Red Sox get some good news on injury front
ST. PETERSBURG -- Jacoby Ellsbury's return to the Red Sox's lineup was just the first bit of unusually positive injury news the club had to share Friday. Boston has used the disabled list for 20 players this season, but a few key players should be on their way back relatively soon.
That will start Saturday, when Clay Buchholz comes off the 15-day disabled list to start against the Rays. Carl Crawford said Thursday he will join the Red Sox on Monday after going 2-for-3 with a run in five innings of work Thursday night with Triple-A Pawtucket.
Manager Bobby Valentine wasn't in quite as much of a hurry to guarantee Crawford would make his 2012 debut, but said he's feeling good and "getting closer."
Reliever Andrew Bailey threw a bullpen session Friday afternoon, his first one since June 22, when he felt tightness in his arm and had to delay his comeback from offseason thumb surgery.
"He's feeling better," Valentine said.
Reliever Chris Carpenter, on the 60-day disabled list after right elbow surgery, was scheduled to start for Double-A Portland on Friday night. He recorded a 4.50 ERA with five strikeouts in four innings over four rehab outings with the GCL Red Sox and Class A Greenville.
Valentine didn't have an update on Daisuke Matsuzaka (right upper trapezius strain), though he said the right-hander will "probably" need to go on a rehab assignment before returning.
Valentine didn't expect Buchholz to be able to throw 100 pitches when he comes off the disabled list to start Saturday night. Valentine estimated Buchholz would be up for "a good, strong" 90 pitches. He threw 43 pitches in a rehab start for Triple-A Pawtucket on Sunday.
Outfielder Cody Ross was not in the lineup against Rays right-hander Jeremy Hellickson on Friday night, but Valentine said Ross was doing "great" and will be in Saturday's lineup.

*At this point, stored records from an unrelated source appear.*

(* ===================================================================== *)
(** ** A tunnel that cannot be set up *)
(* ===================================================================== *)

(** X18.  When the [try] block of [RemoteSlurmSpawner.start] fails, the last
    thing done is the error line about the tunnel, the exception is the one
    that occurred, and address, port and job id are as before: either one of
    the four ssh traits is missing, which is a [KeyError] before any command
    is run, or the tunnel command itself raised. *)
Theorem open_tunnel_failure (ctx : Ctx) (s s1 : St) (subvars : gmap string string)
        (e : exn) :
  RemoteSlurmSpawner.open_tunnel subvars ctx s = (Raise e, s1) ->
  last (trace s1) = Some (EvLog ERROR "Failed to setup tunnel to remote server")
  /\ ip s1 = ip s /\ port s1 = port s /\ job_id s1 = job_id s
  /\ ((exists key,
          In key ["sshPwdFile"; "sshUser"; "sshHost"; "sshTunnelsFolder"]
          /\ subvars !! key = None /\ e = KeyError key
          /\ trace s1
             = (trace s ++ [EvLog ERROR "Failed to setup tunnel to remote server"])%list)
      \/ (exists line,
             popen (world ctx) (tick s) line = Some e /\ In (EvPopen line) (trace s1))).
Proof.
  unfold RemoteSlurmSpawner.open_tunnel, try_except, RemoteSlurmSpawner.subvar.
  change ((get ≫= ?k) ctx s) with (k s ctx s). cbv beta.
  destruct (subvars !! "sshPwdFile") as [pwd_file |] eqn:E1;
    [| intros [= <- <-]; (split; [apply last_snoc |]);
       repeat (split; [reflexivity |]); left; exists "sshPwdFile"; simpl; auto 10].
  destruct (subvars !! "sshUser") as [user |] eqn:E2;
    [| intros [= <- <-]; (split; [apply last_snoc |]);
       repeat (split; [reflexivity |]); left; exists "sshUser"; simpl; auto 10].
  destruct (subvars !! "sshHost") as [host |] eqn:E3;
    [| intros [= <- <-]; (split; [apply last_snoc |]);
       repeat (split; [reflexivity |]); left; exists "sshHost"; simpl; auto 10].
  destruct (subvars !! "sshTunnelsFolder") as [folder |] eqn:E4;
    [| intros [= <- <-]; (split; [apply last_snoc |]);
       repeat (split; [reflexivity |]); left; exists "sshTunnelsFolder"; simpl; auto 10].
  unfold RemoteSlurmSpawner.run_popen. run_prims. simpl.
  destruct (popen (world ctx) (tick s) _) as [e0 |] eqn:Ep; [| discriminate].
  intros [= <- <-]. simpl.
  split; [apply last_snoc |]. repeat (split; [reflexivity |]).
  right. eexists. split; [exact Ep |].
  rewrite <- !app_assoc. apply in_or_app. right. simpl. auto.
Qed.
(* ===== verification/Store.v ===== *)
(** * The hosted store: tables and the table operations the handlers call

    The tables are those the handlers name: [roles], [permissions],
    [role_permissions], [user_roles], [profiles], and the auth service's
    users, sessions and refresh tokens.  Their schema is not in the
    repository: the constraints modelled are the ones the spec states
    (role and permission names unique; role/permission pairs unique) and
    the primary keys the code's [upsert] calls rely on ([user_roles] on
    [(user_id, role_id)], [profiles] on [id]).  Foreign keys and column
    types are not modelled.  Row order of an unordered [select] is the
    insertion order for [user_roles] and key order for the maps.

    Each supabase-js call of the handlers is one function here, returning
    the [{ data, error }] pair as a [result] and the new store; the auth
    service's calls answer as the service does, including the two that
    change nothing ([auth_disable], [refresh_tokens_delete]). *)

From S2P Require Import Prelude JsValue.

Inductive result (A : Type) : Type :=
| Ok (a : A)
| Err (e : string).
Arguments Ok {A} a.
Arguments Err {A} e.

Record role_row := RoleRow {
  role_name : string;
  role_description : val;
  role_disabled : bool;
  role_created_at : nat
}.

Record user_role := UserRole {
  ur_user_id : string;
  ur_role_id : string;
  ur_assigned_at : nat
}.

Record auth_user := AuthUser {
  au_email : val;
  au_metadata : list (string * val)
}.

Record store := MkStore {
  st_roles : gmap string role_row;
  st_permissions : gmap string string;          (* id -> name *)
  st_role_permissions : gset (string * string);  (* (role_id, permission_id) *)
  st_user_roles : list user_role;
  st_profiles : gmap string bool;               (* id -> is_active *)
  st_auth_users : gmap string auth_user;
  st_sessions : gmap string string;             (* access token -> user id *)
  st_refresh_tokens : gset string;              (* users holding a refresh token *)
  st_clock : nat                                (* [new Date()] and [now()] *)
}.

Minor League outfielder Ryan Westmoreland underwent surgery Friday for a cavernous malformation in his brain, the Red Sox announced. The surgery, performed by Dr. Robert Spetzler, was a success and Westmoreland is doing well, according to the Barrow Neurological Institute at St. Joseph's Hospital and Medical Center in Phoenix.
This is the second time since March 2010 Westmoreland has undergone brain surgery for a cavernous malformation. Before the first operation, Westmoreland was considered one of Boston's top prospects.